- **Task instructions**:
Search the entries for the word "string" and report each line that has it.

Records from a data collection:
◆ ◆ ◆

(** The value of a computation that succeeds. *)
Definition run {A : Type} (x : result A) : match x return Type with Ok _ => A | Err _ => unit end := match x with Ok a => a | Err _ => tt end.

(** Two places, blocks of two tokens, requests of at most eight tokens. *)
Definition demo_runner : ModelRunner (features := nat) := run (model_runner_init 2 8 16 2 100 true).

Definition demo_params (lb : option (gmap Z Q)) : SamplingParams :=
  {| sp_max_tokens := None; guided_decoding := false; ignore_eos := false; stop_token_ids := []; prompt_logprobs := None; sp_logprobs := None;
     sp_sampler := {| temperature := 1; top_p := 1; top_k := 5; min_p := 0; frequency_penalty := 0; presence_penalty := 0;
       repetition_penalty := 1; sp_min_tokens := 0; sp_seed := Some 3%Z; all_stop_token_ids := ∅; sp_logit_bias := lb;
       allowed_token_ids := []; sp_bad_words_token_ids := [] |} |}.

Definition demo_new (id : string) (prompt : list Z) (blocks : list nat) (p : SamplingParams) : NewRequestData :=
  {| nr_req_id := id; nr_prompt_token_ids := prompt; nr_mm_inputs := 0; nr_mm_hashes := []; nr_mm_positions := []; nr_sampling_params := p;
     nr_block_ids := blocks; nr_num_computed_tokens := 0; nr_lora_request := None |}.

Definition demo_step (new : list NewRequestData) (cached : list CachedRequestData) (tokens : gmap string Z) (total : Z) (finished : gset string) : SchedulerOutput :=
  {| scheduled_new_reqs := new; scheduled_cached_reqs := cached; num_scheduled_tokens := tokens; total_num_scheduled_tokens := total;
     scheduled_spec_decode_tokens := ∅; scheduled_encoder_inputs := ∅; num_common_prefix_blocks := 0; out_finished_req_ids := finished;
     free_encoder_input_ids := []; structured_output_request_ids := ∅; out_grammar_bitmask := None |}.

◆ ◆ ◆

- **Task response**:
Definition demo_new (id : string) (prompt : list Z) (blocks : list nat) (p : SamplingParams) : NewRequestData :=
Definition demo_step (new : list NewRequestData) (cached : list CachedRequestData) (tokens : gmap string Z) (total : Z) (finished : gset string) : SchedulerOutput :=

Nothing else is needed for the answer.